The present research was conducted to assess the influences of
starvation and refeeding on growth, nonspecific immunity and
lipid metabolic adaptation in Onychostoma macrolepis. To date, there have been no similar reports in O. macrolepis. The fish were randomly assigned into two groups: control group (continuous feeding for six weeks) and starved-refed group (
starvation for three weeks and then refeeding for three weeks). After three weeks of
starvation, the results showed that the
body weight (BW, 1.44 g), condition factor (CF, 1.17%), visceral index (VSI, 3.96%), hepatopancreas index (HSI, 0.93%) and intraperitoneal fat index (IPFI, 0.70%) of fish were significantly lower compared to the control group (BW, 5.72 g; CF, 1.85%; VSI, 6.35%; HSI, 2.04%; IPFI, 1.92%) (p < 0.05). After
starvation, the serum
triglyceride (TG, 0.83 mmol/L), total
cholesterol (T-GHOL, 1.15 mmol/L),
high-density lipoprotein (HDL, 1.13 mmol/L) and
low-density lipoprotein (
LDL, 0.46 mmol/L) concentrations were significantly lower than those in the control group (TG, 1.69 mmol/L; T-GHOL, 1.86 mmol/L; HDL, 1.62 mmol/L;
LDL, 0.63 mmol/L) (p < 0.05).
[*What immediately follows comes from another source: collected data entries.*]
(* ===== verification/SkipOps.v ===== *)
(** * The skip list's operations

    The invariant of a whole list, header included, and what sklist_search and
    sklist_insert do to it. *)

From stdpp Require Import gmap numbers functions sorting list.
From S2P Require Import Prelude CAlloc Chain SkipList SkipRep SkipSpec SkipInsert.

Local Open Scope Z_scope.

Section ops.
Context {K W : Type} `{!Alloc W, !Rand W, !AllocOk W, !RandOk W}.
Context (cmp : K → K → Z) `{!KeyOrder cmp} (get_key : Z → K).
Implicit Types (s : skmem K W) (ob : Z → Z) (ls : nat → list Z).

(** The header [L] at [sk] and its levels [ls], whose nodes hold the objects
    [ob].  The client's destructor leaves the list's memory alone. *)
Record list_rep s (sk : Z) (L : sklist K W) ls ob : Prop := {
  lr_sk : sk ≠ NULL;
  lr_list : sk_lists s !! sk = Some L;
  lr_cmp : sl_cmp_key L = Some cmp;
  lr_get : sl_get_key L = Some get_key;
  lr_rep : skrep cmp get_key ob (sk_nodes s) (sl_head L) (Z.to_nat (sl_max_level L)) ls;
  lr_max : 0 < sl_max_level L;
  lr_level : 0 ≤ sl_level L ≤ sl_max_level L;
  lr_top : ∀ i, sl_level L ≤ Z.of_nat i → ls i = [];
  lr_size : sl_size L = Z.of_nat (length (ls 0%nat));
  lr_destroy : ∀ d o w, sl_destroy L = Some d → owned (d o w) = owned w;
}.

(** ** Search *)

Lemma wp_search_node fuel sk L ls ob k Q s :
  list_rep s sk L ls ob → (length (ls 0%nat) < fuel)%nat →
  match top_match cmp get_key ob ls k (Z.to_nat (sl_level L)) with
  | Some x => Q (ob x, x) s
  | None => Q (NULL, cursor (sl_head L) (below cmp get_key ob k (ls 0%nat))) s
  end →
  wp (search_node fuel sk (Some k)) Q s.
Proof.
  intros [Hsk HL Hc Hg R Hm Hlv Htop Hsz _] Hfuel HQ. unfold search_node.
  rewrite bool_decide_false by done. apply wp_bind. eapply wp_get_list; [done|]. rewrite Hc, Hg.
  rewrite bool_decide_false by apply R. apply wp_bind, wp_countdown; [lia|].
  eapply wp_search_levels; [done|exact R|lia|done|..]; [| |done].
  - intros j _. set_solver.
  - intros Hz. rewrite Htop by lia. done.
Qed.

(** ** Changing the object map, adding a node *)

Lemma skrep_ext ob ob' h hd ml ls :
  skrep cmp get_key ob h hd ml ls → (∀ x, x ∈ ls 0%nat → ob' x = ob x) → skrep cmp get_key ob' h hd ml ls.
Proof.
  intros [? ? ? ? ? ? Hs Ho Hn] Heq. constructor; try done.
  - revert Hs Heq. generalize (ls 0%nat). induction 1 as [|x l Hl IH Hx]; intros Heq; constructor.
    + apply IH. set_solver.
    + rewrite Forall_forall in *. intros y Hy. unfold key_le, kof. rewrite !Heq by set_solver. by apply Hx.
  - intros x Hx. rewrite Heq by done. by apply Ho.
  - intros x Hx. rewrite Heq by done. by apply Hn.
Qed.

Lemma skrep_fresh ob h hd ml ls new n :
  skrep cmp get_key ob h hd ml ls → h !! new = None → (0 < ml)%nat →
  skrep cmp get_key ob (<[new:=n]> h) hd ml ls ∧ new ∉ hd :: ls 0%nat.
Proof.
  intros R Hnew Hml. pose proof R as [H1 H2 H3 H4 H5 H6 H7 H8 H9].
  assert (new ∉ ls 0%nat) as Hn0.
  { intros Hin. destruct (H8 _ Hin) as (? & ? & _). congruence. }
  assert (new ≠ hd) as Hnh.
  { intros ->. destruct (nxt_some h 0 hd (follow (ls 0%nat) hd)) as (? & ? & _); [|congruence].
    apply (path_next _ hd [] (ls 0%nat)). by apply H2. }
  assert (new ∉ hd :: ls 0%nat) as Hnew' by set_solver.
  split; [|done]. constructor; try done.
  - intros i Hi. eapply path_ext; [|by apply H2]. intros x Hx. unfold nxt. rewrite lookup_insert_ne; [done|].
    intros ->. apply Hnew'. apply elem_of_cons in Hx as [->|Hx]; [set_solver|].
    apply elem_of_cons. right. by eapply sublist_subseteq; [by eapply level_sub|].
  - eapply path_ext; [|exact H6]. intros x Hx. unfold prv. rewrite lookup_insert_ne; [done|].
    intros ->. apply Hnew'. rewrite elem_of_cons, elem_of_reverse in Hx. by apply elem_of_cons.
  - intros x Hx. rewrite lookup_insert_ne by set_solver. by apply H8.
Qed.

(** The levels after inserting a node with [n] levels. *)
Definition inserted ob (new : Z) (n : nat) ls (j : nat) : list Z :=
  if decide (j < n)%nat then ins cmp get_key ob new (ls j) else ls j.

Lemma skrep_inserted ob h h' hd ml ls new n nn :
  skrep cmp get_key ob h hd ml ls → new ∉ hd :: ls 0%nat → (0 < n ≤ ml)%nat →
  h !! new = Some nn → sk_obj nn = ob new → ob new ≠ NULL → new ≠ NULL → same_info h h' →
  (∀ j, (j < ml)%nat → path (nxt h' j) hd (inserted ob new n ls j) hd) →
  path (prv h') hd (reverse (inserted ob new n ls 0%nat)) hd →
  skrep cmp get_key ob h' hd ml (inserted ob new n ls).
Proof.
  intros R Hf Hn Hnew Hob Hon Hnn Hs Hp Hpv.
  assert (inserted ob new n ls 0%nat = ins cmp get_key ob new (ls 0%nat)) as H0
    by (unfold inserted; by rewrite decide_True by lia).
  pose proof (ins_perm cmp get_key ob new _ (sr_sorted _ _ _ _ _ _ _ R)) as Hperm.
  constructor; try done.
  - apply R.
  - intros i Hi. unfold inserted. rewrite decide_False by lia. by apply R.
  - intros i. unfold inserted. destruct (decide (S i < n)%nat).
    + rewrite decide_True by lia. apply ins_sub, R.
    + case_decide; [|apply R]. apply ins_sub_l; [done| |apply R]. by eapply level_sorted.
  - rewrite H0. apply NoDup_cons. rewrite Hperm. pose proof (sr_nodup _ _ _ _ _ _ _ R) as [? ?]%NoDup_cons.
    split; [set_solver|]. apply NoDup_cons. split; [set_solver|done].
  - rewrite H0. apply ins_sorted; [done|apply R].
  - intros x. rewrite H0, Hperm, elem_of_cons. intros Hx. apply (objs_at_same h _ _ (new :: ls 0%nat)); [done| |set_solver].
    intros y [->|Hy]%elem_of_cons; [by eexists|by apply R].
  - intros x. rewrite H0, Hperm, elem_of_cons. intros [->|Hx]; [done|by apply R].
Qed.

(** ** Insertion *)

Lemma wp_sklist_insert fuel sk L ls ob obj Q s :
  list_rep s sk L ls ob → sk_heap s → obj ≠ NULL → sl_max_level L ≤ 30 →
  (length (ls 0%nat) < fuel)%nat → sl_size L + 1 < 2 ^ 31 →
  (∀ s' lv, list_rep s' sk (with_level lv L) ls ob → sk_heap s' → sl_level L ≤ lv → Q (-1) s') →
  (∀ s' new n, new ∉ ls 0%nat → let L' := with_size (sl_size L + 1) (with_level (Z.max (sl_level L) n) L) in
     1 ≤ n ≤ sl_max_level L →
     list_rep s' sk L' (inserted (<[new:=obj]> ob) new (Z.to_nat n) ls) (<[new:=obj]> ob) →
     sk_heap s' → Q 0 s') →
  wp (sklist_insert fuel sk obj) Q s.
Proof.
  intros [Hsk HL Hc Hg R Hm Hlv Htop Hsz Hd] Hh Hobj Hmax Hfuel Hover HN HQ. unfold sklist_insert.
  rewrite bool_decide_false by done. apply wp_bind. eapply wp_get_list; [done|].
  rewrite (bool_decide_false (sl_head L = NULL)) by apply R. rewrite bool_decide_false by done. cbn [orb].
  rewrite Hc, Hg. apply wp_bind. eapply wp_rand_level; [done|lia|]. intros n t w Hr Hn _ _.
  set (L1 := with_level (Z.max (sl_level L) n) L). set (s1 := SkMem _ _ w).
  assert (owned w = owned (sk_world s)) as Hw by (by destruct (rand_ok _ _ _ Hr)).
  assert (sk_heap s1) as Hh1.
  { eapply sk_heap_same; [exact Hh|apply same_info_refl| |done]. simpl. rewrite dom_insert_L.
    apply elem_of_dom_2 in HL. set_solver. }
  apply wp_bind. eapply wp_new_node; [exact Hh1|..].
  - intros w' Hw'. rewrite bool_decide_true by done. apply wp_ret, (HN _ (Z.max (sl_level L) n)); [|by eapply sk_heap_same|lia].
    constructor; simpl; try done; [by rewrite lookup_insert_eq|lia|]. intros i Hi. apply Htop. lia.
  - intros new arr w' Hnn Hnew s2 Hh2. rewrite bool_decide_false by done. simpl in Hnew.
    assert (sk_lists s2 !! sk = Some L1) as HL2 by (simpl; by rewrite lookup_insert_eq).
    apply wp_bind. eapply wp_get_list; [exact HL2|]. apply wp_bind, wp_countdown; [simpl; lia|].
    assert (new ∉ sl_head L :: ls 0%nat) as Hf.
    { destruct (skrep_fresh _ _ _ _ _ new (SkNode 0 [] 0 0 0) R Hnew) as [_ ?]; [lia|done]. }
    assert (skrep cmp get_key (<[new:=obj]> ob) (sk_nodes s2) (sl_head L) (Z.to_nat (sl_max_level L)) ls) as R2.
    { eapply skrep_fresh; [|done|lia]. eapply skrep_ext; [exact R|]. intros x Hx. apply fn_lookup_insert_ne. set_solver. }
    assert ((<[new:=obj]> ob : Z → Z) new = obj) as Hobn by apply fn_lookup_insert.
    assert (∀ j, ins_from cmp get_key (<[new:=obj]> ob) new (Z.to_nat n) (Z.to_nat (sl_level L1)) ls j = ls j) as Hstart.
    { intros j. unfold ins_from. case_decide; [done|]. simpl in *. by rewrite decide_False by lia. }
    apply wp_bind. eapply wp_insert_levels with (n := Z.to_nat n) (ls := ls) (ml := Z.to_nat (sl_max_level L));
      [done|exact R2| |exact Hf| | |exact Hobn|simpl; lia|done|apply same_info_refl|..].
    + simpl. by rewrite lookup_insert_eq.
    + simpl. by rewrite length_replicate.
    + simpl. lia.
    + intros j _. set_solver.
    + intros j Hj. rewrite Hstart. by apply R2.
    + rewrite Hstart. apply R2.
    + intros h' Hs Hp Hpv. apply wp_bind. eapply wp_get_list; [exact HL2|]. apply wp_bind, wp_s32_value; [simpl; lia|].
      apply wp_bind. eapply wp_mod_list; [exact HL2|]. apply wp_ret. cbn [with_nodes sk_lists sk_nodes sk_world].
      apply (HQ _ new n); [set_solver|done|..].
      * constructor; try done; [simpl; by rewrite lookup_insert_eq|..]; [|simpl; lia|..].
        -- eapply (skrep_inserted _ (sk_nodes s2)); try done; [simpl; lia|simpl; by rewrite lookup_insert_eq|simpl; by rewrite Hobn|by rewrite Hobn].
        -- intros i Hi. unfold inserted. simpl in Hi. rewrite decide_False by lia. apply Htop. lia.
        -- unfold inserted. rewrite decide_True by lia. rewrite ins_perm; [|done|apply R2]. simpl. lia.
      * eapply sk_heap_same; [exact Hh2|exact Hs| |done]. simpl. rewrite !dom_insert_L. set_solver.
Qed.

End ops.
The activities of intestinal digestive
enzymes (
amylase,
lipase and
protease) in the starved-refed group were significantly lower than those in the control group after three weeks of
starvation (p < 0.05). The highest activities of immune
enzymes such as
lysozyme (LZM),
acid phosphate (ACP), alkaline
phosphate (ALP),
superoxide dismutase (SOD),
glutathione peroxidase (GSH-PX) and
catalase (CAT) in the hepatopancreas were presented in the starved-refed group at second week, and significantly higher than those in the control group (p < 0.05). Meanwhile,
starvation significantly improved intestinal immune
enzymes activities (p < 0.05). the lowest TG contents and the highest expression levels of lipolysis genes including
hormone-sensitive lipase (HSL) and
carnitine palmitoyl
transferase 1
isoform A (CPT-1A) appeared in the hepatopancreas, muscle and intraperitoneal fat after
starvation, indicating the mobilization of fat reserves in these tissues (p < 0.05). After refeeding, the recovery of TG content might be mediated by the upregulation of the expression levels of lipogenesis genes such as
sterol regulatory element binding protein 1 (SREBP1) and
fatty acid synthase (FAS). Understanding the duration of physiological and metabolic changes in O. macrolepis and their reversibility or irreversibility to supplementary feeding response could provide valuable reference for the adaptability of O. macrolepis in large-scale culturing, proliferation and release.